不知為何,這會兒的鬱恒給她的感覺就像是一隻受了傷的小獸,亟待她安撫似的。
鬼使神差的,舒白也就沒再往下問,而是在他的注視下,微踮起腳重新吻上了他。
似是嫌這樣的姿勢讓脖子不舒服了,鬱恒便又抱起了她,又一次地讓她坐到了流理台上。
兩人就這樣擁在一起親吻了許久,等到分開的時候,舒白便有些無力地靠在了他的肩上。
待氣息稍微平穩下來後,舒白這才抬起了頭來,看著他的眼睛問道:“現在可以告訴我到底是怎麼回事兒了嗎?”
倒不是她咄咄逼人,而是他的情緒實在是有些反常,這讓她不得不擔心。
鬱恒目光柔柔地看著她,抬手將她散落的一絲發彆到了耳後,瞧著她水盈盈的眸子和盈潤紅腫的唇,便沒忍住親了親她的眼睛。
“今天是鬱智明開庭的日子,原告人是我,我勝訴了。”鬱智明即是鬱父的名字,顯然鬱恒並不屑於將他稱之為父親。
他說的有些雲淡風輕,但舒白結合起剛才他回來到現在的情緒轉變,還有依靠著原劇情裡的一些事情,卻是明白了他這雲淡風輕的表麵下,背負的是怎樣的沉重。
舒白抿了抿唇,傾過身去給了他一個大大的擁抱。
“都過去了。”她拍著他的後背,輕聲說道。
鬱恒擁緊了她,將下巴輕抵在她的頸窩間,闔起了雙眸,像是在平複一些情緒一般。
“嗯,都過去了。”過往的一切對於他來說仍是心上的一塊極深的疤痕,那些可怕的事情想起來還恍如昨天。可那些事情再可怕,也都停留在過去了。而今天,他也終於親手將過往的那些事情畫上了一個句號。雖然這個句號或許並不完整,但總歸是有了一個結點。

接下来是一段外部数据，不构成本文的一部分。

Lemma not_in_use s g r u : group_in_use s g = false -> users s !! r = Some (Some u) -> u_group u <> g.
Proof.
  intros Hg Hu Heq. unfold group_in_use in Hg. apply orb_false_iff in Hg as [Hg _].
  apply bool_decide_eq_false in Hg. destruct (find_by _ (users s)) eqn:E; [by destruct Hg|].
  apply findi_None in E. pose proof (Forall_lookup_1 _ _ _ _ E Hu) as E1. cbn in E1.
  by apply bool_decide_eq_false in E1.
Qed.

Lemma is_some_elem {A} `{TableLaws A} s k : bool_decide (is_Some (with_key (A := A) s k)) = true ->
  k ∈ keys (A := A) s.
Proof. intros E. apply bool_decide_eq_true in E. by apply with_key_elem. Qed.

Lemma not_some_none {A} `{TableLaws A} s k : bool_decide (is_Some (with_key (A := A) s k)) = false ->
  with_key (A := A) s k = None.
Proof. intros E. apply bool_decide_eq_false in E. destruct (with_key s k); [by destruct E|done]. Qed.

(** A change of a record that keeps its name; [U] is the fact about its table. *)
Ltac by_update U :=
  case_match; [|split; [by split|done]];
  match goal with E : update _ _ _ = Some _ |- _ =>
    let Hrefs := fresh "Hrefs" in destruct (U _ _ _ E) as [? Hrefs]; [by intros []|]
  end; split; [done|].
(** The table becomes [m'], and nothing else changes: the nodes of the table are old ones
    of its own, or fresh. *)
Record moves (st st' : sym_sys) (sd : Z) (p : Z) (ns : list Z) (m' : gmap cstring (value_t * Z)) : Prop := {
  mv_table : exists ns', table_at st' sd m' p ns' /\ forall x, x ∈ ns' -> x ∈ ns \/ cells st !! x = None;
  mv_sym : sym st' = sym st;
  mv_tabents : forall q, q <> p -> tabents st' !! q = tabents st !! q;
  mv_cells : forall x, x ∉ ns -> is_Some (cells st !! x) -> cells st' !! x = cells st !! x
}.

Lemma moves_rep st st' sd p ns m' : moves st st' sd p ns m' -> sym_rep st' sd m'.
Proof. intros [(ns' & Ht & _) _ _ _]. apply rep_table_at. by exists p, ns'. Qed.

Lemma moves_refl st sd p ns m : table_at st sd m p ns -> moves st st sd p ns m.
Proof. intros Ht. split; [|done..]. exists ns. split; [done|]. by left. Qed.

(** ** Association lists *)

Lemma assoc_app nm es1 es2 :
  assoc nm (es1 ++ es2) = match assoc nm es1 with Some r => Some r | None => assoc nm es2 end.
Proof. induction es1 as [|[k r] es1 IH]; simpl; [done|]. by destruct (decide (k = nm)). Qed.

Lemma assoc_None nm es : assoc nm es = None <-> nm ∉ (fst <$> es).
Proof.
  induction es as [|[k r] es IH]; simpl; [set_solver|].
  rewrite not_elem_of_cons. destruct (decide (k = nm)) as [->|]; [naive_solver|].
  rewrite IH. naive_solver.
Qed.

Lemma assoc_elem nm es r : assoc nm es = Some r -> (nm, r) ∈ es.
Proof.
  induction es as [|[k r'] es IH]; simpl; [done|].
  destruct (decide (k = nm)) as [->|]; [intros [= ->]; by left|right; auto].
Qed.

Lemma elem_assoc nm es r : NoDup (fst <$> es) -> (nm, r) ∈ es -> assoc nm es = Some r.
Proof.
  induction es as [|[k r'] es IH]; simpl; [by intros _ ?%elem_of_nil|].
  intros [Hk Hn]%NoDup_cons [[= -> ->]|He]%elem_of_cons.
  - by rewrite decide_True.
  - rewrite decide_False; [auto|]. intros ->. apply Hk.
    apply list_elem_of_fmap. by exists (nm, r).
Qed.
(** [ep->func], dereferenced *)
Definition get_func (ep : Z) : PM ejfunc :=
  p ← ep_get ep ep_func;
  match p with FFrame f => mret f | _ => pfail end.

Definition evalFunction (ep : Z) : PM Z :=
  f ← get_func ep;
  functions ← ep_get ep ep_functions;
  nm ← plift (fname f);
  sp ← sym_look functions nm;
  fn ← (match sp with None => mret 0 | Some v => plift (function_content v) end);
  if fn =? 0 then ejError ep (str "Undefined procedure %s") [AStr (blk (fname f))];; mret (-1)
  else
    eid ← ep_get ep ep_eid;
    h ← ep_get ep ep_userHandle;
    call_fn fn eid h (nArgs f) (args f).

(** ** Argument lists *)

Fixpoint first_null (l : list cptr) : option nat :=
  match l with
  | [] => None
  | None :: _ => Some O
  | Some _ :: l => S <$> first_null l
  end.

(** [hAlloc(&func->args)]; the code stores behind the end when that fails. *)
Definition args_alloc (f : ejfunc) : option (nat * ejfunc) :=
  let grow :=
    if args_room (zlen (args f) + H_INCR)
    then Some (length (args f), f <| args := args f ++ repeat None (Z.to_nat H_INCR) |> <| used := used f + 1 |>)
    else None in
  if used f <? zlen (args f) then
    match first_null (args f) with
    | Some aid => Some (aid, f <| used := used f + 1 |>)
    | None => grow
    end
  else grow.

(** [args[aid] = bstrdup(s); nArgs++] *)
Definition add_arg (f : ejfunc) (s : cptr) : option ejfunc :=
  '(aid, f) ← args_alloc f;
  Some (f <| args := <[aid := setString s]> (args f) |> <| nArgs := nArgs f + 1 |>).

(** ** The parser

    [n] is fuel for the loops, [parse] the recursive call. *)
Section Rec.
Context (n : nat) (ep : Z) (parse : Z -> Z -> PM Z).

Fixpoint remove_newlines (fuel : nat) (state : Z) : PM unit :=
  match fuel with
  | O => pfail
  | S fuel =>
      tid ← ejLexGetToken ep state;
      if tid =? TOK_NEWLINE then remove_newlines fuel state else putback ep tid
  end.
Definition ejRemoveNewlines (state : Z) : PM unit := remove_newlines n state.

(** [do { .. } while (tid == TOK_COMMA)] *)
Fixpoint declaration_loop (fuel : nat) (state flags : Z) : PM Z :=
  match fuel with
  | O => pfail
  | S fuel =>
      tid ← ejLexGetToken ep state;
      if negb (tid =? TOK_ID) then mret STATE_ERR
      else
        putback ep tid;;
        st ← parse STATE_DEC flags;
        if negb (st =? STATE_DEC_DONE) then mret STATE_ERR
        else
          tid ← ejLexGetToken ep state;
          if tid =? TOK_SEMI then mret STATE_DEC_LIST_DONE
          else if negb (tid =? TOK_COMMA) then mret STATE_ERR
          else declaration_loop fuel state flags
  end.
Definition parseDeclaration (state flags : Z) : PM Z := declaration_loop n state flags.
Lemma term_call b σ x toks vs' σ1 σ' t : plain_name x -> call_args b σ toks vs' σ1 ->
  term_toks t = KName x :: LPAREN :: toks ++ [RPAREN] ->
  (b = true /\ exists fn, fun_at funs σ1 x = Some fn /\ fn <> 0 /\ host fn vs' σ1 σ') \/ b = false /\ σ' = σ1 ->
  term_parsed b σ t σ'.
Proof using All.
  intros Hx (N & HN) Ett Hb. exists N. intros n k st f ip tk w ts pb P Hn Hst Hi Hw Hf Hu HP.
  rewrite Ett in Hu. cbn [app] in Hu. rewrite <- app_assoc in Hu. cbn [app] in Hu.
  pose proof (name_nonempty _ _ (upcoming_valid _ _ _ _ _ _ Hu)) as Hne.
  eapply run_stmt_loop; [done|exact Hu|by apply name_agrees|]. intros ip1 w1 Hi1 Hc1. cbn [tl hd_text tok_text] in Hc1, Hi1.
  rewrite call_id by done. cbn -[stmt_function]. unfold stmt_function.
  apply run_bind. eapply run_func; [done|]. apply run_bind. eapply run_token_text; [done|]. intros w2 Hi2.
  apply run_bind. eapply run_set_func; [exact Hi2|]. intros w3 Hi3.
  apply run_bind. eapply run_set_result; [exact Hi3|]. intros w4 Hi4. cbn [default from_option id] in Hi4.
  apply run_bind. eapply run_get; [exact Hi4|left; exact Hc1|done|]. intros ip5 w5 Hi5 Hc5. cbn [tl] in Hc5.
  change (hd_id (LPAREN :: toks ++ RPAREN :: ts) =? TOK_LPAREN) with true. cbn [negb].
  apply run_bind. eapply HN; [exact Hn|exact Hi5| |left; exact Hc5|].
  { split_and!; [by exists O|done|done]. }
  intros fr6 ip6 w6 Hi6 Ha6 Hn6 Hp6. rewrite Z.eqb_refl. cbn [negb]. rewrite exe_fl.
  cbn [fname] in Hn6. unfold setString, bstrdup_ptr in Hn6. cbn [default from_option id] in Hn6. rewrite bstrdup_ok in Hn6.
  assert (Hend : forall w7, Inv (FFrame fr6) σ' ip6 None w7 ->
    run (set_func ep f;; tid ← lex ep (ejLexGetToken lw balloc brealloc st);
         if negb (tid =? TOK_RPAREN) then mret Error else done_semi st) w7 (fun o w'' => final o /\ P o w'')).
  { intros w7 Hi7. apply run_bind. eapply run_set_func; [exact Hi7|]. intros w8 Hi8.
    apply run_bind. eapply (run_get pb); [exact Hi8|right; exact Hp6|done|]. intros ip9 w9 Hi9 Hc9. cbn [tl] in Hc9.
    change (hd_id (RPAREN :: ts) =? TOK_RPAREN) with true. cbn [negb]. apply run_ret. split; [done|].
    eapply HP; [by left|eapply inv_forget; exact Hi9|left; exact Hc9]. }
  apply run_bind. destruct Hb as [(-> & fn & Hfn & Hnz & Hh)|[-> ->]].
  - eapply run_evalFunction; [exact Hi6|exact Hn6|exact Hne|exact Ha6|exact Hfn|exact Hnz|exact Hh|].
    intros r w7 Hr Hi7. replace (r <? 0) with false by zb. by apply Hend.
  - apply run_ret. change (0 <? 0) with false. cbn iota. by apply Hend.
Qed.

(** *** Expressions *)

(** An expression that starts with a term. *)
Lemma expr_start b σ t c σ1 σ2 : term_parsed b (result [] σ) t σ1 -> tail_parsed b σ1 c σ2 ->
  expr_parsed b σ (EStart t c) σ2.
Proof using All.
  intros (N1 & H1')%parse_term (N2 & H2'). exists (S (S (N1 + N2))). intros n f σ0 ip tk w ts pb P Hn H0' Hi [Hwt Hwc] Hs Hu HP.
  destruct n as [|[|n]]; [lia..|]. cbn [expr_toks] in Hu. rewrite <- app_assoc in Hu.
  eapply run_parse_expr; [done|]. intros w1 Hi1. apply run_operand; [done|].
  unfold result in Hi1. rewrite H0' in Hi1. eapply H1'; [lia|exact Hi1|exact Hwt|by apply tail_follow|exact Hu|]. intros ip2 w2 Hi2 Hu2. split; [done|].
  unfold apply_op. change (0 <? 0) with false. cbn iota. apply run_ret. split; [done|].
  eapply H2'; [lia|lia|exact Hi2|exact Hwc|exact Hs|exact Hu2|]. intros ip3 w3 Hi3 Hp3. split; [done|]. by eapply HP.
Qed.

(** An operator where a term should be: nothing is read. *)
Lemma parse_no_term b o : forall n f σ ip tk w ts pb (P : Z -> world -> Prop), (2 <= n)%nat ->
  Inv f σ ip tk w -> upcoming pb ip (op_tok o :: ts) ->
  (forall ip' w', Inv f σ ip' None w' -> put_back ip' (op_tok o :: ts) -> P STATE_EXPR_DONE w') ->
  run (parse n ep STATE_EXPR (fl b)) w P.
Proof using All.
  intros n f σ ip tk w ts pb P Hn Hi Hu HP. pose proof (upcoming_valid _ _ _ _ _ _ Hu) as Hv.
  destruct n as [|[|n]]; [lia..|]. eapply run_parse_stmt; [by right; right|]. unfold EjParse.parseStmt. apply run_bind.
  eapply run_stmt_loop; [done|exact Hu|done|]. intros ip1 w1 Hi1 Hc1. rewrite op_id. cbn -[putback EjParse.parse].
  apply run_bind. rewrite <- (op_id o ts). eapply (run_putback pb); [exact Hi1|exact Hc1|done|]. intros ip2 w2 Hi2 Hp2.
  apply run_ret. split; [done|]. apply run_ret. split; [set_solver|]. by eapply HP.
Qed.

Lemma expr_prefix b σ o t c σ1 v σ2 : term_parsed b (result [] σ) t σ1 -> evalop [] (op_code o) (res σ1) = Some v ->
  tail_parsed b (result v σ1) c σ2 -> expr_parsed b σ (EPrefix o t c) σ2.
Proof using All.
  intros Ht Hv Hc. destruct (tail_op b (result [] σ) o t c σ1 v σ2 Ht) as (N & HN); [by destruct σ|done|].
  exists (S (S (S N))). intros n f σ0 ip tk w ts pb P Hn H0' Hi Hw Hs Hu HP. destruct n as [|[|[|n]]]; [lia..|].
  eapply run_parse_expr; [done|]. intros w1 Hi1. apply run_operand; [done|].
  unfold result in Hi1. rewrite H0' in Hi1. eapply (parse_no_term b o); [lia|exact Hi1|exact Hu|]. intros ip2 w2 Hi2 Hp2. split; [done|].
  unfold apply_op. change (0 <? 0) with false. cbn iota. apply run_ret. split; [done|].
  eapply (HN _ _ _ _ _ _ ts pb); [lia|lia|exact Hi2|exact Hw|exact Hs|right; exact Hp2|].
  intros ip3 w3 Hi3 Hp3. split; [done|]. by eapply HP.
Qed.

(** The loop of [parseStmt] at [x = e]. *)
Definition assign_parsed (b : bool) (σ : est) (x : list Z) (e : expr) (σ' : est) : Prop :=
  exists N, forall n k st f σ0 ip tk w ts pb (P : outcome -> world -> Prop), (N <= n)%nat -> env σ0 = env σ ->
    st = STATE_EXPR \/ st = STATE_STMT -> Inv f σ0 ip tk w -> plain_name x -> expr_wf e -> stops ts ->
    upcoming pb ip (KName x :: ASSIGN :: expr_toks e ++ ts) ->
    (forall ip' w', Inv f σ' ip' None w' -> put_back ip' ts -> P (Done st (st =? STATE_STMT)) w') ->
    run (stmt_loop n (S k) st (fl b)) w P.

(** The name and [=] are read, the right-hand side is parsed. *)
Lemma run_assignment n k st b f σ ip tk w x e ts pb (P : outcome -> world -> Prop) :
  Inv f σ ip tk w -> plain_name x -> upcoming pb ip (KName x :: ASSIGN :: expr_toks e ++ ts) ->
  (forall ip' w', Inv f σ ip' None w' -> upcoming pb ip' (expr_toks e ++ ts) ->
     run (stmt_assign bstrdup ep (rec n) st (fl b) (Some x)) w' (fun o w'' => final o /\ P o w'')) ->
  run (stmt_loop n (S k) st (fl b)) w P.
Proof using All.
  intros Hi Hx Hu HP. pose proof (script_valid_tl _ (upcoming_valid _ _ _ _ _ _ Hu)) as Hv'. cbn [tl] in Hv'.
  eapply run_stmt_loop; [done|exact Hu|by apply name_agrees|]. intros ip1 w1 Hi1 Hc1. cbn [tl hd_text tok_text] in Hc1, Hi1.
  rewrite name_id, stmt_case_id; [|done|done|right; eexists _, _; split; [reflexivity|done]].
  eapply run_stmt_id; [exact Hi1|left; exact Hc1|done|]. intros ip2 w2 Hi2 Hc2.
  change (hd_id (ASSIGN :: expr_toks e ++ ts) =? TOK_ASSIGNMENT) with true. cbn iota.
  eapply HP; [eapply inv_forget; exact Hi2|left; exact Hc2].
Qed.

Lemma assign_executed σ x e σ1 i v : expr_parsed true σ e σ1 -> find_var σ1 x = Some (i, v) ->
  assign_parsed true σ x e (assign top glob i x (res σ1) σ1).
Proof using All.
  intros (N & HN) Hf. exists N. intros n k st f σ0 ip tk w ts pb P Hn H0' Hst Hi Hx Hw Hs Hu HP.
  pose proof (name_nonempty _ _ (upcoming_valid _ _ _ _ _ _ Hu)) as Hne.
  eapply run_assignment; [done|done|exact Hu|]. intros ip1 w1 Hi1 Hu1. unfold stmt_assign. apply run_bind.
  eapply HN; [exact Hn|exact H0'|exact Hi1|exact Hw|exact Hs|exact Hu1|]. intros ip2 w2 Hi2 Hp2. rewrite Z.eqb_refl. cbn [negb].
  rewrite exe_fl. apply run_bind, run_bind. eapply run_eid; [done|].
  replace (st =? STATE_DEC) with false by (by destruct Hst as [-> | ->]).
  apply run_bind. eapply run_getvar; [done|done|exact Hf|].
  apply run_bind. eapply run_result; [done|]. eapply run_assign; [done|done|]. intros w3 Hi3.
  apply run_ret. split; [done|]. by eapply HP.
Qed.

Lemma assign_skipped σ x e σ1 : expr_parsed false σ e σ1 -> assign_parsed false σ x e σ1.
Proof using All.
  intros (N & HN). exists N. intros n k st f σ0 ip tk w ts pb P Hn H0' Hst Hi Hx Hw Hs Hu HP.
  eapply run_assignment; [done|done|exact Hu|]. intros ip1 w1 Hi1 Hu1. unfold stmt_assign. apply run_bind.
  eapply HN; [exact Hn|exact H0'|exact Hi1|exact Hw|exact Hs|exact Hu1|]. intros ip2 w2 Hi2 Hp2. rewrite Z.eqb_refl. cbn [negb].
  rewrite exe_fl. apply run_bind, run_ret, run_ret. split; [done|]. by eapply HP.
Qed.
(** ** Every statement that has a meaning *)

Lemma execs_parsed :
  (forall b σ s o σ', exec b σ s o σ' -> stmt_wf s -> stmt_parsed b σ s o σ') /\
  (forall b σ ss o σ', exec_list b σ ss o σ' -> stmts_wf ss -> stmts_parsed b σ ss o σ') /\
  (forall b c σ cond inc body o σ', loop b c σ cond inc body o σ' ->
     expr_wf cond -> simple_wf inc -> stmt_wf body -> loop_parsed b c σ cond inc body o σ').
Proof using All.
  destruct exprs_parsed as (_ & Hexpr & _). apply exec_mutind.
  - intros b σ _. apply stmt_empty.
  - intros b σ m σ' Hm [Hw _]. by apply stmt_simple.
  - intros b σ ds σ' Hd Hw. by apply stmt_var.
  - intros b σ e s σ1 o σ2 He _ IH [Hwe Hws]. by eapply stmt_if_only; [apply Hexpr|apply IH].
  - intros b σ e s1 s2 σ1 σ2 He _ IH (Hwe & Hw1 & _ & Hw2). eapply stmt_if_else; [by apply Hexpr|]. right. split; [done|by apply IH].
  - intros b σ e s1 s2 σ1 σ2 o σ3 He _ IH1 _ IH2 (Hwe & Hw1 & _ & Hw2). eapply stmt_if_else; [by apply Hexpr|].
    left. exists σ2. split; [by apply IH1|by apply IH2].
  - intros b σ ss o σ' _ IH Hw. by apply stmt_block_parsed, IH.
  - intros b σ x init cond inc body σ1 σ2 σ3 σ4 o σ5 Hm Hc Hi _ IHb _ IHl (Hx & Hw1 & Hw2 & Hw3 & Hw4).
    eapply stmt_for_parsed; [|by apply Hexpr|by apply simples_parsed|by apply IHb|by apply IHl].
    inversion Hm; subst. by apply assign_parsed_ev.
  - intros σ e σ' He Hw. by apply (stmt_return true), Hexpr.
  - intros σ e σ' He Hw. by apply (stmt_return false), Hexpr.
  - intros b σ _. apply stmts_end.
  - intros b σ s ss σ' _ IH [Hw _]. by apply stmts_stop, IH.
  - intros b σ s ss σ1 o σ' _ IH1 _ IH2 [Hw Hws]. eapply stmts_more; [by apply IH1|by apply IH2].
  - intros b c σ cond inc body Hbc _ _ _. by apply loop_end.
  - intros σ cond inc body σ1 _ IH _ _ Hw. by apply loop_stop, IH.
  - intros σ cond inc body σ1 σ2 σ3 o σ4 _ IHb Hi Hc _ IHl Hwc Hwi Hwb.
    eapply loop_round; [by apply IHb|by apply simples_parsed|by apply Hexpr|by apply IHl].
Qed.
End Stmts.
(** [websCondenseMultipleChars] leaves the string with every row of the character
    reduced to one, in its place, with its zero byte behind it. *)
Theorem websCondenseMultipleChars_correct s post c : c <> 0 -> no_nul s ->
  exists rest, websCondenseMultipleChars (s ++ 0 :: post) c = Some (condense c s ++ 0 :: rest).
Proof.
  intros Hc Hs. destruct (condense_loop_correct c (S (length (s ++ 0 :: post))) Hc [] [] s post) as (rest & E);
    [constructor|done|rewrite length_app; lia|]. by exists rest.
Qed.

(** ** Paths *)

(** The string that the decoded text is, with slashes for backslashes. *)
Fixpoint cut0 (s : list Z) : list Z :=
  match s with [] => [] | c :: s => if c =? 0 then [] else c :: cut0 s end.
Definition clean (path : list Z) : list Z := map (fun c => if c =? 92 then 47 else c) (cut0 (decode_url path)).

(** The pieces between delimiters [d], without the empty ones. *)
Fixpoint pieces_at (d : Z) (s : list Z) : list (list Z) :=
  match s with
  | [] => [[]]
  | c :: s => if c =? d then [] :: pieces_at d s
              else match pieces_at d s with w :: ws => (c :: w) :: ws | [] => [[c]] end
  end.
Definition segments_at (d : Z) (s : list Z) : list (list Z) := filter (fun w => w <> []) (pieces_at d s).

(** Those of a path. *)
Abbreviation pieces := (pieces_at 47).
Abbreviation segments := (segments_at 47).

(** The way from the root along the segments, with eight segments at most. *)
Fixpoint walk (at_dir : list (list Z)) (segs : list (list Z)) : option (list (list Z)) :=
  match segs with
  | [] => Some at_dir
  | t :: segs =>
      if MAX_URL_DEPTH <=? zlen at_dir then None
      else if decide (t = str "..") then walk (removelast at_dir) segs
      else if decide (t = str ".") then walk at_dir segs
      else walk (at_dir ++ [t]) segs
  end.

(** The path up to its first segment, which is what the cut block holds. *)
Definition head_path (s : list Z) : list Z :=
  let '(sl, r) := span (fun c => c =? 47) s in
  sl ++ fst (span (fun c => negb (c =? 47) && negb (c =? 0)) r).

Definition join (parts : list (list Z)) : list Z := concat (map (cons 47) parts).

(** The local path of a request, if it has one. *)
Definition resolve (dir path : list Z) : option (list Z) :=
  let p := clean path in
  parts ← walk [] (segments p);
  if bool_decide (parts = []) && negb (bool_decide (p = [])) && negb (bool_decide (p = str "/")) then None
  else Some ((if strstr (head_path p) JRD_CFGBAK then JRD_WEBRC_CFGBAK else dir) ++ join parts).

Lemma span_app p a b : forallb p a = true -> (forall c b', b = c :: b' -> p c = false) -> span p (a ++ b) = (a, b).
Proof.
  intros Ha Hb. induction a as [|x a IH]; cbn in *.
  - destruct b as [|c b]; [done|]. cbn. by rewrite (Hb c b eq_refl).
  - apply andb_true_iff in Ha as [-> Ha]. by rewrite IH.
Qed.

(** *** Tokens

    Delimiters only, and a token of [gstrtok]. *)
Abbreviation all_at d sl := (forallb (fun c => c =? d) sl = true).
Definition token_at (d : Z) (t : list Z) : Prop := t <> [] /\ forallb (fun c => negb (c =? d) && negb (c =? 0)) t = true.

Section Tokens.
Context {d : Z}.

Lemma token_head t : token_at d t -> exists c t', t = c :: t' /\ (c =? d) = false /\ (c =? 0) = false.
Proof.
  intros [Hne Ht]. destruct t as [|c t]; [done|]. exists c, t. cbn in Ht. split; [done|].
  by destruct (c =? d), (c =? 0).
Qed.

Lemma strtok_none before sl post : d <> 0 -> all_at d sl ->
  strtok_at d before (sl ++ 0 :: post) = Some (None, before ++ sl, 0 :: post).
Proof.
  intros Hd H. unfold strtok_at. rewrite span_app; [done|done|]. intros c b' [= <- _]. apply Z.eqb_neq. lia.
Qed.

從現在到未來,都不會再重複過去的那些事情了,因為他現在有了她。
感覺到他的情緒一點點的平複了下去,舒白這才拍了拍他的後背,“好了,快放我下來,菜在鍋裡再不盛出來估計都沒法兒吃了。”
鬱恒這才鬆開了她,將她抱了下來。
“去洗手吧,我再炒兩個菜就能吃晚飯了。”
說著,舒白就回到了灶台前。一打開鍋蓋,果然就看見了一鍋蔫搭搭的菜葉子……
雖說能吃,但這品相可就大打折扣了。
不過她還是稍微補救了一下。
總不能浪費食物不是?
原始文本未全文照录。